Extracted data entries
╔══
(* ===== verification/RefSqlite.v ===== *)
(** * RefSqlite: a reference instance of the SQLite interface

    Merge sort for [ORDER BY], and no row id to try once the largest is in use.
    It makes the statements of [MessageStore] computable and shows that the laws
    assumed of SQLite can be met. *)

From S2P Require Import Prelude Message Conversation MessageStore.
Local Open Scope Z_scope.

Definition by_timestamp (a b : Z * Row) : Prop := r_timestamp_ms a.2 ≤ r_timestamp_ms b.2.
Definition by_latest (a b : string * Z) : Prop := b.2 ≤ a.2.

#[global] Instance by_timestamp_dec : RelDecision by_timestamp.
Proof. intros a b. unfold by_timestamp. apply _. Defined.
#[global] Instance by_latest_dec : RelDecision by_latest.
Proof. intros a b. unfold by_latest. apply _. Defined.

#[global] Instance by_timestamp_total : Total by_timestamp.
Proof. intros a b. unfold by_timestamp. lia. Qed.
#[global] Instance by_latest_total : Total by_latest.
Proof. intros a b. unfold by_latest. lia. Qed.

#[global] Instance ref_sqlite : Sqlite := {|
  order_by_timestamp := merge_sort by_timestamp;
  order_by_latest := merge_sort by_latest;
  random_rowid _ := None;
|}.

#[global] Instance ref_sqlite_laws : SqliteLaws.
Proof.
  split; cbn.
  - intros l. apply merge_sort_Permutation.
  - intros l. apply (Sorted_merge_sort by_timestamp).
  - intros l. apply merge_sort_Permutation.
  - intros l. apply (Sorted_merge_sort by_latest).
  - done.
Qed.
Lemma select_messages_ids_nodup `{Sqlite} `{!SqliteLaws} peer d :
  db_wf d → NoDup ((λ kr, u64 kr.1) <$> select_messages peer d).
Proof.
  intros Hwf. rewrite (select_messages_perm peer d Hwf).
  change (λ kr : Z * Row, u64 kr.1) with (u64 ∘ fst (A := Z) (B := Row)).
  rewrite list_fmap_compose.
  apply NoDup_fmap_2_strong; [|apply peer_rows_nodup].
  assert (∀ k, k ∈ (peer_rows peer d).*1 → in_s 64 k) as Hin.
  { intros k ([k' r] & -> & [Hk _]%elem_of_peer_rows)%list_elem_of_fmap.
    by destruct (rows_keys_in_s d Hwf k' r Hk). }
  intros x y Hx Hy Heq. rewrite <-(i64_u64 x), <-(i64_u64 y) by auto. by rewrite Heq.
Qed.

(** The pieces of a loaded conversation other than its messages do not depend
    on the [messages] table, but for its having a row of the peer. *)
Lemma load_conversation_update `{Sqlite} peer d d' (F : list Message → list Message) :
  loaded_messages peer d' = F (loaded_messages peer d) →
  (∀ l, F l = [] ↔ l = []) →
  db_conversations d' = db_conversations d → db_pinned_keys d' = db_pinned_keys d →
  load_conversation peer d' =
  (λ c, Conversation.set_messages (F (messages_ c)) c) <$> load_conversation peer d.
Proof.
  intros HF Hnil Hc Hp. rewrite !loaded_messages_select in HF.
  unfold load_conversation, load_pinned_identity_key. rewrite Hc, Hp.
  destruct (select_messages peer d) as [|x l], (select_messages peer d') as [|x' l'].
  - done.
  - assert (F [] = []) as Hnil' by by apply Hnil. cbn in HF. by rewrite Hnil' in HF.
  - symmetry in HF. apply (proj1 (Hnil _)), fmap_nil_inv in HF. done.
  - rewrite HF. by destruct (db_conversations d !! _) as [[]|], (db_pinned_keys d !! _).
Qed.

Lemma update_first_nil {A} p (f : A → A) l : update_first p f l = [] ↔ l = [].
Proof. destruct l; cbn; [done|]. by destruct (p a). Qed.

Section refinement.
Context `{Sqlite} `{!SqliteLaws}.

(** The statements that select one row by its id. *)
Lemma update_by_id_refines peer needed f g id d :
  db_wf d → needed ⊆ all_cols → in_u 64 id →
  (∀ r, r_peer (f r) = r_peer r ∧ r_timestamp_ms (f r) = r_timestamp_ms r) →
  (∀ k r, message_of_row k (f r) = g (message_of_row k r)) →
  NoDup ((λ kr, r_timestamp_ms kr.2) <$> peer_rows peer d) →
  load_conversation peer (update_rows needed (λ k _, bool_decide (k = i64 id)) f d) =
  (λ c, Conversation.set_messages (update_first (has_id id) g (messages_ c)) c)
    <$> load_conversation peer d.
Proof.
  intros Hwf Hn Hid Hf Hg Hnd.
  apply (load_conversation_update peer d _ (update_first (has_id id) g)).
  - rewrite !loaded_messages_select, select_update_rows by done.
    rewrite (update_first_map_unique (has_id id) g msg_id); [|by rewrite <-list_fmap_compose;
      apply select_messages_ids_nodup|unfold has_id; intros x y ?%bool_decide_eq_true
      ?%bool_decide_eq_true; congruence].
    rewrite <-!list_fmap_compose. apply list_fmap_ext. intros i [k r] Hkr. cbn.
    assert (in_s 64 k) as Hk.
    { apply list_elem_of_lookup_2 in Hkr.
      rewrite (select_messages_perm peer d Hwf), elem_of_peer_rows in Hkr.
      apply (rows_keys_in_s d Hwf k r), Hkr. }
    unfold has_id. cbn [msg_id message_of_row].
    rewrite (bool_decide_ext (u64 k = id) (k = i64 id)).
    + case_bool_decide; [apply Hg|done].
    + split; [intros <-; by rewrite i64_u64|intros ->; by apply u64_i64].
  - intros l. apply update_first_nil.
  - unfold update_rows. by destruct (prepare_ok _ _).
  - unfold update_rows. by destruct (prepare_ok _ _).
Qed.
End refinement.

(** C28: Deleting a message in the database and then loading the conversation gives
    what loading first and deleting in memory gives: the two copies of a
    conversation stay in step (for pairwise distinct timestamps, since the order
    of equal ones is SQLite's choice). *)
Theorem mark_deleted_refines `{Sqlite} `{!SqliteLaws} peer id d :
  db_wf d → in_u 64 id → NoDup ((λ kr, r_timestamp_ms kr.2) <$> peer_rows peer d) →
  load_conversation peer (MessageStore.mark_message_deleted id d) =
  Conversation.mark_message_deleted id <$> load_conversation peer d.
Proof.
  intros Hwf Hid Hnd. unfold MessageStore.mark_message_deleted.
  apply update_by_id_refines; try done.
  apply (bool_decide_unpack _). by vm_compute.
Qed.

(** The same for an edit: the stored body is what the in-memory edit would hold,
    as long as the text stored has no NUL byte. *)
Theorem update_body_refines `{Sqlite} `{!SqliteLaws} peer id body d :
  db_wf d → in_u 64 id → nul_free body = true →
  NoDup ((λ kr, r_timestamp_ms kr.2) <$> peer_rows peer d) →
  load_conversation peer (MessageStore.update_message_body id body d) =
  Conversation.update_message_body id body <$> load_conversation peer d.
Proof.
  intros Hwf Hid Hb Hnd. unfold MessageStore.update_message_body.
  rewrite c_str_nul_free by done. apply update_by_id_refines; try done.
  apply (bool_decide_unpack _). by vm_compute.
Qed.

(** ** The key-value store *)

(** The three namespaces of [key_store]. *)
Inductive key_kind : Type := KDek | KState | KCert.

#[global] Instance key_kind_eq_dec : EqDecision key_kind.
Proof. solve_decision. Defined.

Definition save_kind (k : key_kind) : string → string → Db → Db :=
  match k with KDek => save_dek | KState => save_encrypted_state | KCert => save_server_cert end.
Definition load_kind (k : key_kind) : string → Db → option string :=
  match k with KDek => load_dek | KState => load_encrypted_state | KCert => load_server_cert end.

(** The text key behind a namespace and a name. *)
Definition key_text (k : key_kind) (name : string) : string :=
  match k with KDek => "dek:" | KState => "state:" | KCert => "cert:" end +:+ name.

Lemma key_text_inj k k' u u' : key_text k u = key_text k' u' → k = k' ∧ u = u'.
Proof. destruct k, k'; cbn; intros H; by simplify_eq. Qed.

Lemma c_str_key_text k u : c_str (key_text k u) = key_text k (c_str u).
Proof. by destruct k. Qed.

Lemma save_kind_lookup k u v d : db_key_store (save_kind k u v d) =
  <[c_str (key_text k u) := c_str v]> (db_key_store d).
Proof. by destruct k. Qed.
Lemma load_kind_lookup k u d : load_kind k u d = db_key_store d !! c_str (key_text k u).
Proof. by destruct k. Qed.

(** The wrapped data key, the wrapped X3DH state and the certificate pin live in
    one SQL table and never disturb each other: the table behaves as a map from
    (kind, name) pairs, whatever the names are. *)
Theorem key_store_refines_map k u k' u' v d :
  nul_free u = true → nul_free u' = true →
  load_kind k u (save_kind k' u' v d) =
  if bool_decide (k = k' ∧ u = u') then Some (c_str v) else load_kind k u d.
Proof.
  intros Hu Hu'. rewrite !load_kind_lookup, save_kind_lookup, lookup_insert.
  rewrite !c_str_key_text, !c_str_nul_free by done.
  case_decide as Heq; case_bool_decide as Hk; try done.
  - destruct Hk. by apply key_text_inj.
  - destruct Heq. by destruct Hk as [-> ->].
Qed.

(** The two columns of a session row are written independently: saving one
    keeps the other, the order does not matter, and neither touches another
    peer or the messages. *)
Theorem session_columns_independent peer rs ad d :
  let d1 := save_ratchet_state peer rs (save_associated_data peer ad d) in
  let d2 := save_associated_data peer ad (save_ratchet_state peer rs d) in
  d1 = d2 ∧ db_conversations d1 !! c_str peer = Some (c_str rs, c_str ad) ∧
  db_messages d1 = db_messages d ∧ db_key_store d1 = db_key_store d ∧
  ∀ q, c_str q ≠ c_str peer → db_conversations d1 !! c_str q = db_conversations d !! c_str q.
Proof.
  unfold save_ratchet_state, save_associated_data. cbn.
  rewrite !lookup_insert_eq, !insert_insert_eq. split_and!; try done.
  intros q Hq. by rewrite lookup_insert_ne.
Qed.

(** ** Opening a database *)

Lemma alter_add_column_present c d : c ∈ cols d → alter_add_column c d = d.
Proof. intros Hc. unfold alter_add_column. by rewrite bool_decide_true. Qed.

Lemma alter_add_column_cols c d : cols d ⊆ cols (alter_add_column c d) ∧ c ∈ cols (alter_add_column c d).
Proof.
  unfold alter_add_column. case_bool_decide; [done|]. cbn. split.
  - intros x Hx. apply elem_of_app. by left.
  - apply elem_of_app. right. by left.
Qed.

Lemma add_missing_columns_id d : all_cols ⊆ cols d → add_missing_columns d = d.
Proof.
  intros Hc. unfold add_missing_columns. cbn.
  assert (∀ c, c ∈ all_cols → alter_add_column c d = d) as Hid
    by (intros c Hin; by apply alter_add_column_present, Hc).
  rewrite (Hid "wire_ciphertext"), (Hid "edited"), (Hid "mid"), (Hid "sender"), (Hid "deleted");
    [done|apply (bool_decide_unpack _); by vm_compute..].
Qed.

Lemma open_store_unfold d :
  open_store d =
  let d1 := add_missing_columns (create_schema d) in
  if sender_cid d1 =? 2 then (Ret tt, d1) else recreate_table d1.
Proof.
  unfold open_store, mbind, M_bind, modify, gets, id. cbn zeta.
  by destruct (sender_cid (add_missing_columns (create_schema d)) =? 2).
Qed.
╚══
* About this task: Using the entries above, repeat only the lines from the one containing "- intros l. apply (Sorted_merge_sort by_latest)." through the one containing "load_conversation peer d'", end lines included.

* Response to the exercise:
  - intros l. apply (Sorted_merge_sort by_latest).
  - done.
Qed.
Lemma select_messages_ids_nodup `{Sqlite} `{!SqliteLaws} peer d :
  db_wf d → NoDup ((λ kr, u64 kr.1) <$> select_messages peer d).
Proof.
  intros Hwf. rewrite (select_messages_perm peer d Hwf).
  change (λ kr : Z * Row, u64 kr.1) with (u64 ∘ fst (A := Z) (B := Row)).
  rewrite list_fmap_compose.
  apply NoDup_fmap_2_strong; [|apply peer_rows_nodup].
  assert (∀ k, k ∈ (peer_rows peer d).*1 → in_s 64 k) as Hin.
  { intros k ([k' r] & -> & [Hk _]%elem_of_peer_rows)%list_elem_of_fmap.
    by destruct (rows_keys_in_s d Hwf k' r Hk). }
  intros x y Hx Hy Heq. rewrite <-(i64_u64 x), <-(i64_u64 y) by auto. by rewrite Heq.
Qed.

(** The pieces of a loaded conversation other than its messages do not depend
    on the [messages] table, but for its having a row of the peer. *)
Lemma load_conversation_update `{Sqlite} peer d d' (F : list Message → list Message) :
  loaded_messages peer d' = F (loaded_messages peer d) →
  (∀ l, F l = [] ↔ l = []) →
  db_conversations d' = db_conversations d → db_pinned_keys d' = db_pinned_keys d →
  load_conversation peer d' =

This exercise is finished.